[Saved data entries]
(* ===== verification/Fat32.v ===== *)
(** The FAT32 driver: [src/src/fs/fat32/fat32.c] and [fat32.h].

    The block device is the class [BlockDev]: a device state whose sectors are
    lists of 512 bytes, with a read and a write that may report an error
    (blk.c hands sectors to the virtio device; what the disk does with them is
    the class's laws).  [vol] is the mounted volume.  All the driver's
    arithmetic is 32-bit and wraps.

    The driver follows cluster chains with unbounded loops; here they take
    [fuel], and [None] means that the loop did not end (a cyclic FAT) or that
    the C code would dereference NULL.  The theorems give the fuel that is
    enough: one more than the length of the chain. *)
From S2P Require Import Prelude Vnode.

Definition SECTOR : Z := 512.
Definition DIR_ENTRY_SIZE : Z := 32.
Definition ATTR_LFN : Z := 0x0F.
Definition ATTR_VOLUME_ID : Z := 0x08.
Definition ATTR_DIRECTORY : Z := 0x10.
Definition FAT32_EOC : Z := 0x0FFFFFF8.
Definition SPACE : Z := 32.

Record fat_vol := mk_vol {
  fat_start_sector : Z;
  data_start_sector : Z;
  sectors_per_cluster : Z;
  root_cluster : Z;
  bytes_per_cluster : Z;
}.

Class BlockDev (D : Type) := {
  (** [None] and [false] are the driver's EERROR. *)
  blk_read : D → Z → option (list Z);
  blk_write : D → Z → list Z → bool * D;
  (** The capacity in sectors and the contents. *)
  bd_cap : Z;
  bd_sector : D → Z → list Z;
  (** The device is working: no request within its capacity fails. *)
  bd_ok : D → Prop;
  bd_sector_length d s : length (bd_sector d s) = 512%nat;
  bd_read_ok d s : bd_ok d → 0 ≤ s < bd_cap → blk_read d s = Some (bd_sector d s);
  bd_write_ok d s l : bd_ok d → 0 ≤ s < bd_cap → length l = 512%nat →
    ∃ d', blk_write d s l = (true, d') ∧ bd_ok d' ∧ bd_sector d' s = l ∧
      ∀ s', s' ≠ s → bd_sector d' s' = bd_sector d s';
}.

Arguments bd_cap D {_}.

(** ** Bytes *)

Definition byte_at (l : list Z) (i : Z) : Z := default 0 (arr_get l i).

(** Little-endian fields, as [memcpy] to and from integers sees them. *)
Definition get16 (l : list Z) (o : Z) : Z := byte_at l o + 256 * byte_at l (o + 1).
Definition get32 (l : list Z) (o : Z) : Z :=
  byte_at l o + 2 ^ 8 * byte_at l (o + 1) + 2 ^ 16 * byte_at l (o + 2) + 2 ^ 24 * byte_at l (o + 3).
Definition le16 (x : Z) : list Z := [x mod 256; x / 2 ^ 8 mod 256].
Definition le32 (x : Z) : list Z := [x mod 256; x / 2 ^ 8 mod 256; x / 2 ^ 16 mod 256; x / 2 ^ 24 mod 256].

(** ** Short names *)

Definition upcase (c : Z) : Z := if decide (97 ≤ c ∧ c ≤ 122) then c - 32 else c.

(** Up to [n] bytes before a dot; the bytes and where the scan stopped. *)
Fixpoint take_base (n : nat) (name : list Z) : list Z * list Z :=
  match n, name with
  | S n', c :: name' =>
      if decide (c = DOT) then ([], name)
      else let '(a, b) := take_base n' name' in (upcase c :: a, b)
  | _, _ => ([], name)
  end.

Fixpoint skip_to_dot (name : list Z) : list Z :=
  match name with
  | c :: name' => if decide (c = DOT) then name else skip_to_dot name'
  | [] => []
  end.

Definition pad (n : nat) (l : list Z) : list Z := l ++ replicate (n - length l) SPACE.

Definition to_83 (name : list Z) : list Z :=
  let '(base, rest) := take_base 8 name in
  let rest := match skip_to_dot rest with c :: r => r | [] => [] end in
  pad 8 base ++ pad 3 (upcase <$> take 3 rest).

Fixpoint until_space (l : list Z) : list Z :=
  match l with
  | c :: l' => if decide (c = SPACE) then [] else c :: until_space l'
  | [] => []
  end.

Definition shortname_to_display (raw : list Z) : list Z :=
  until_space (take 8 raw) ++
  (if decide (byte_at raw 8 = SPACE) then [] else DOT :: until_space (take 3 (drop 8 raw))).

(** ** Directory entries, as the 32 bytes on disk *)

Definition de_name (e : list Z) : list Z := take 11 e.
Definition de_first (e : list Z) : Z := byte_at e 0.
Definition de_attr (e : list Z) : Z := byte_at e 11.
Definition de_cluster (e : list Z) : Z := Z.lor (Z.shiftl (get16 e 20) 16) (get16 e 26).
Definition de_fsize (e : list Z) : Z := get32 e 28.

Definition mk_dir_entry (name83 : list Z) (attr first_cluster len : Z) : list Z :=
  name83 ++ [attr] ++ replicate 8 0 ++ le16 (Z.shiftr first_cluster 16 mod 2 ^ 16) ++ replicate 4 0
    ++ le16 (Z.land first_cluster 0xFFFF) ++ le32 len.

Section Ops.
Context {D : Type} `{!BlockDev D}.
Context (v : fat_vol).

Definition cluster_to_sector (cluster : Z) : Z :=
  add32 (data_start_sector v) (mul32 (sub32 cluster 2) (sectors_per_cluster v)).

Definition fat_sector (cluster : Z) : Z := add32 (fat_start_sector v) (mul32 cluster 4 / SECTOR).
Definition fat_index (cluster : Z) : Z := mul32 cluster 4 mod SECTOR.

Definition fat_next (d : D) (cluster : Z) : Z :=
  match blk_read d (fat_sector cluster) with
  | None => FAT32_EOC
  | Some sec_buf => Z.land (get32 sec_buf (fat_index cluster)) 0x0FFFFFFF
  end.

Definition fat_write (d : D) (cluster value : Z) : bool * D :=
  match blk_read d (fat_sector cluster) with
  | None => (false, d)
  | Some sec_buf =>
      let existing := get32 sec_buf (fat_index cluster) in
      let value := Z.lor (Z.land existing 0xF0000000) (Z.land value 0x0FFFFFFF) in
      blk_write d (fat_sector cluster) (splice sec_buf (fat_index cluster) (le32 value))
  end.

(** The scan from cluster [c]; 0 is failure. *)
Fixpoint fat_alloc_from (d : D) (c : Z) (fuel : nat) : option (Z * D) :=
  match fuel with
  | O => None
  | S f =>
      if decide (data_start_sector v ≤ fat_sector c) then Some (0, d)
      else match blk_read d (fat_sector c) with
      | None => Some (0, d)
      | Some sec_buf =>
          if decide (Z.land (get32 sec_buf (fat_index c)) 0x0FFFFFFF = 0) then
            let '(ok, d') := fat_write d c 0x0FFFFFFF in
            Some (if (ok : bool) then c else 0, d')
          else fat_alloc_from d (c + 1) f
      end
  end.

What to produce :: Would you transcribe the entries above exactly as they appear?

Exercise answer ::
(* ===== verification/Fat32.v ===== *)
(** The FAT32 driver: [src/src/fs/fat32/fat32.c] and [fat32.h].

    The block device is the class [BlockDev]: a device state whose sectors are
    lists of 512 bytes, with a read and a write that may report an error
    (blk.c hands sectors to the virtio device; what the disk does with them is
    the class's laws).  [vol] is the mounted volume.  All the driver's
    arithmetic is 32-bit and wraps.

    The driver follows cluster chains with unbounded loops; here they take
    [fuel], and [None] means that the loop did not end (a cyclic FAT) or that
    the C code would dereference NULL.  The theorems give the fuel that is
    enough: one more than the length of the chain. *)
From S2P Require Import Prelude Vnode.

Definition SECTOR : Z := 512.
Definition DIR_ENTRY_SIZE : Z := 32.
Definition ATTR_LFN : Z := 0x0F.
Definition ATTR_VOLUME_ID : Z := 0x08.
Definition ATTR_DIRECTORY : Z := 0x10.
Definition FAT32_EOC : Z := 0x0FFFFFF8.
Definition SPACE : Z := 32.

Record fat_vol := mk_vol {
  fat_start_sector : Z;
  data_start_sector : Z;
  sectors_per_cluster : Z;
  root_cluster : Z;
  bytes_per_cluster : Z;
}.

Class BlockDev (D : Type) := {
  (** [None] and [false] are the driver's EERROR. *)
  blk_read : D → Z → option (list Z);
  blk_write : D → Z → list Z → bool * D;
  (** The capacity in sectors and the contents. *)
  bd_cap : Z;
  bd_sector : D → Z → list Z;
  (** The device is working: no request within its capacity fails. *)
  bd_ok : D → Prop;
  bd_sector_length d s : length (bd_sector d s) = 512%nat;
  bd_read_ok d s : bd_ok d → 0 ≤ s < bd_cap → blk_read d s = Some (bd_sector d s);
  bd_write_ok d s l : bd_ok d → 0 ≤ s < bd_cap → length l = 512%nat →
    ∃ d', blk_write d s l = (true, d') ∧ bd_ok d' ∧ bd_sector d' s = l ∧
      ∀ s', s' ≠ s → bd_sector d' s' = bd_sector d s';
}.

Arguments bd_cap D {_}.

(** ** Bytes *)

Definition byte_at (l : list Z) (i : Z) : Z := default 0 (arr_get l i).

(** Little-endian fields, as [memcpy] to and from integers sees them. *)
Definition get16 (l : list Z) (o : Z) : Z := byte_at l o + 256 * byte_at l (o + 1).
Definition get32 (l : list Z) (o : Z) : Z :=
  byte_at l o + 2 ^ 8 * byte_at l (o + 1) + 2 ^ 16 * byte_at l (o + 2) + 2 ^ 24 * byte_at l (o + 3).
Definition le16 (x : Z) : list Z := [x mod 256; x / 2 ^ 8 mod 256].
Definition le32 (x : Z) : list Z := [x mod 256; x / 2 ^ 8 mod 256; x / 2 ^ 16 mod 256; x / 2 ^ 24 mod 256].

(** ** Short names *)

Definition upcase (c : Z) : Z := if decide (97 ≤ c ∧ c ≤ 122) then c - 32 else c.

(** Up to [n] bytes before a dot; the bytes and where the scan stopped. *)
Fixpoint take_base (n : nat) (name : list Z) : list Z * list Z :=
  match n, name with
  | S n', c :: name' =>
      if decide (c = DOT) then ([], name)
      else let '(a, b) := take_base n' name' in (upcase c :: a, b)
  | _, _ => ([], name)
  end.

Fixpoint skip_to_dot (name : list Z) : list Z :=
  match name with
  | c :: name' => if decide (c = DOT) then name else skip_to_dot name'
  | [] => []
  end.

Definition pad (n : nat) (l : list Z) : list Z := l ++ replicate (n - length l) SPACE.

Definition to_83 (name : list Z) : list Z :=
  let '(base, rest) := take_base 8 name in
  let rest := match skip_to_dot rest with c :: r => r | [] => [] end in
  pad 8 base ++ pad 3 (upcase <$> take 3 rest).

Fixpoint until_space (l : list Z) : list Z :=
  match l with
  | c :: l' => if decide (c = SPACE) then [] else c :: until_space l'
  | [] => []
  end.

Definition shortname_to_display (raw : list Z) : list Z :=
  until_space (take 8 raw) ++
  (if decide (byte_at raw 8 = SPACE) then [] else DOT :: until_space (take 3 (drop 8 raw))).

(** ** Directory entries, as the 32 bytes on disk *)

Definition de_name (e : list Z) : list Z := take 11 e.
Definition de_first (e : list Z) : Z := byte_at e 0.
Definition de_attr (e : list Z) : Z := byte_at e 11.
Definition de_cluster (e : list Z) : Z := Z.lor (Z.shiftl (get16 e 20) 16) (get16 e 26).
Definition de_fsize (e : list Z) : Z := get32 e 28.

Definition mk_dir_entry (name83 : list Z) (attr first_cluster len : Z) : list Z :=
  name83 ++ [attr] ++ replicate 8 0 ++ le16 (Z.shiftr first_cluster 16 mod 2 ^ 16) ++ replicate 4 0
    ++ le16 (Z.land first_cluster 0xFFFF) ++ le32 len.

Section Ops.
Context {D : Type} `{!BlockDev D}.
Context (v : fat_vol).

Definition cluster_to_sector (cluster : Z) : Z :=
  add32 (data_start_sector v) (mul32 (sub32 cluster 2) (sectors_per_cluster v)).

Definition fat_sector (cluster : Z) : Z := add32 (fat_start_sector v) (mul32 cluster 4 / SECTOR).
Definition fat_index (cluster : Z) : Z := mul32 cluster 4 mod SECTOR.

Definition fat_next (d : D) (cluster : Z) : Z :=
  match blk_read d (fat_sector cluster) with
  | None => FAT32_EOC
  | Some sec_buf => Z.land (get32 sec_buf (fat_index cluster)) 0x0FFFFFFF
  end.

Definition fat_write (d : D) (cluster value : Z) : bool * D :=
  match blk_read d (fat_sector cluster) with
  | None => (false, d)
  | Some sec_buf =>
      let existing := get32 sec_buf (fat_index cluster) in
      let value := Z.lor (Z.land existing 0xF0000000) (Z.land value 0x0FFFFFFF) in
      blk_write d (fat_sector cluster) (splice sec_buf (fat_index cluster) (le32 value))
  end.

(** The scan from cluster [c]; 0 is failure. *)
Fixpoint fat_alloc_from (d : D) (c : Z) (fuel : nat) : option (Z * D) :=
  match fuel with
  | O => None
  | S f =>
      if decide (data_start_sector v ≤ fat_sector c) then Some (0, d)
      else match blk_read d (fat_sector c) with
      | None => Some (0, d)
      | Some sec_buf =>
          if decide (Z.land (get32 sec_buf (fat_index c)) 0x0FFFFFFF = 0) then
            let '(ok, d') := fat_write d c 0x0FFFFFFF in
            Some (if (ok : bool) then c else 0, d')
          else fat_alloc_from d (c + 1) f
      end
  end.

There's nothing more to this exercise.